The Act provides for a lump sum payment called “Bereavement Damages”. This is a sum of money separate from any claim for the loss of any income depended on, or for the cost of funeral expenses.
Eligibility for this payment is limited and is prescribed in the 1976 Act. Payment can only be made to a certain category of family member.
Spouses and civil partners can claim, as can parents who lose a child under 18. Currently, the Act does not allow the partner of the deceased to make a claim if they lived with the deceased but were not married or in a civil partnership. It also does not pay out to the children of the deceased, if the surviving parent is ineligible – for example because they are divorced.
At the end of 2017 the Court of Appeal decided that excluding cohabitees from entitlement was incompatible with the European Convention on Human Rights. In May 2019, the Ministry of Justice confirmed that it will use a Remedial Order to seek the approval of Parliament for a change in the law so that:
“ a claimant who cohabited with the deceased person for a period of at least two years immediately prior to the death would be eligible to receive an award of bereavement damages”
This will result in an amendment to the Act for the benefit of a wider group of claimants. The change will arguably bring a greater level of fairness to the process.
Cohabitees will, however, have to prove their entitlement (for example evidence of sharing the household expenses, co-ownership etc).
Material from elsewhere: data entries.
(* ===== verification/WasiSafe.v ===== *)
(** * WASI: what every call of a guest preserves

    Whatever a guest passes to the functions of wasi_snapshot_preview1, they do
    not panic, they leave the size of its memory, keep the descriptor table
    within its bound, and call file systems only with paths that do not climb
    out of them.  The file systems and files may do anything else that their
    interface allows. *)

From S2P Require Import Prelude Types Memory Descriptor GoPath WasiSys Wasi.

(** ** The table stays small *)

Section Table.
Context {Item : Type} (zero : Item).
Implicit Types t : @Table Item.

Lemma store_masks i mask key (item : Item) t t' : store i mask key item t = Ok t' -> zlen (masks t') = zlen (masks t).
Proof. unfold store. destruct (_ && _); [|done]. intros [= <-]. unfold zlen. cbn. by rewrite length_insert. Qed.
Lemma insertIn_masks i mask (item : Item) t k b t' : insertIn i mask item t = Ok (k, b, t') -> zlen (masks t') = zlen (masks t).
Proof.
  unfold insertIn. destruct (store _ _ _ _ _) as [t1| |] eqn:E; cbn; [|done..]. intros [= _ _ <-]. by eapply store_masks.
Qed.
Lemma grow_masks n t : 0 <= n -> zlen (masks (grow zero n t)) = zlen (masks t) + n.
Proof. intros Hn. unfold grow. cbn. rewrite zlen_app. unfold zlen at 2. rewrite length_replicate. lia. Qed.

Lemma full_Len t : wf t -> findFree 0 (masks t) = None -> 64 * zlen (masks t) <= Len t.
Proof.
  intros Hw Hf. rewrite Len_keys. pose proof (zlen_nonneg (masks t)).
  assert (Hs : seqZ 0 (64 * zlen (masks t)) ⊆+ keys t).
  { apply NoDup_submseteq; [apply NoDup_seqZ|]. intros k Hk%elem_of_seqZ. apply elem_of_keys; [done|].
    assert (Hd : 0 <= k / 64 < zlen (masks t)) by (split; [apply Z.div_pos|apply Z.div_lt_upper_bound]; lia).
    destruct (zlookup_lt_is_Some (masks t) (k / 64)) as [x Hx]; [lia|]. pose proof (Z.mod_pos_bound k 64 ltac:(lia)) as Hm.
    pose proof (findFree_None 0 (masks t) x (k / 64) Hf Hx) as Hx0.
    pose proof (at_key_Some t (k / 64) (k mod 64) x Hw Hx Hm (proj1 (not64_full x (mask_u64 _ _ _ Hw Hx)) Hx0 _ Hm)) as [_ Ha].
    pose proof (Z.div_mod k 64 ltac:(lia)). by replace (k / 64 * 64 + k mod 64) with k in Ha by lia. }
  apply submseteq_length in Hs. rewrite length_seqZ in Hs. unfold zlen in *. lia.
Qed.
Lemma Insert_masks (item : Item) t k b t' : wf t -> Insert zero item t = Ok (k, b, t') ->
  zlen (masks t') <= Z.max (zlen (masks t)) (Len t / 64 + 1).
Proof.
  intros Hw. unfold Insert. destruct (findFree 0 (masks t)) as [[i mask]|] eqn:E.
  - intros H%insertIn_masks. lia.
  - pose proof (full_Len t Hw E). cbn zeta.
    destruct (findFree (zlen (masks t)) _) as [[i mask]|]; [|discriminate]. intros Hi%insertIn_masks.
    rewrite grow_masks in Hi by lia. pose proof (Z.div_le_lower_bound (Len t) 64 (zlen (masks t)) ltac:(lia) ltac:(lia)). lia.
Qed.
Lemma InsertAt_masks (item : Item) key t b t' : 0 <= key -> InsertAt zero item key t = Ok (b, t') ->
  zlen (masks t') <= Z.max (zlen (masks t)) (key / 64 + 1).
Proof.
  intros Hk. unfold InsertAt. rewrite (proj2 (Z.ltb_ge _ _)) by lia. cbn zeta.
  set (t1 := if _ >? _ then _ else _). assert (Ht : zlen (masks t1) <= Z.max (zlen (masks t)) (key / 64 + 1)).
  { unfold t1. destruct (Z.gtb_spec (key / 64 - zlen (masks t) + 1) 0); [rewrite grow_masks by lia|]; lia. }
  destruct (zindex _ _); cbn; [|done..]. destruct (store _ _ _ _ _) eqn:E; cbn; [|done..]. intros [= _ <-].
  rewrite (store_masks _ _ _ _ _ _ E). exact Ht.
Qed.
Lemma Delete_masks key t t' : Delete zero key t = Ok t' -> zlen (masks t') = zlen (masks t).
Proof.
  unfold Delete. destruct (key <? 0); [by intros [= <-]|]. cbn zeta. destruct (_ <? _); [|by intros [= <-]].
  destruct (zindex _ _); cbn; [|done..]. destruct (isSet _ _); [apply store_masks|by intros [= <-]].
Qed.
This could provide an area of contention in terms of what evidence will be satisfactory. No doubt the Courts will be required to review this and provide clarity for compensators and claimants in the future.
The reform does not address the anomaly of ineligible children. It also still leaves open the question as to why the lump sum payment for Bereavement Damages (currently £12,980) is such a relatively low figure. The lump sum award has not been updated since March 2013.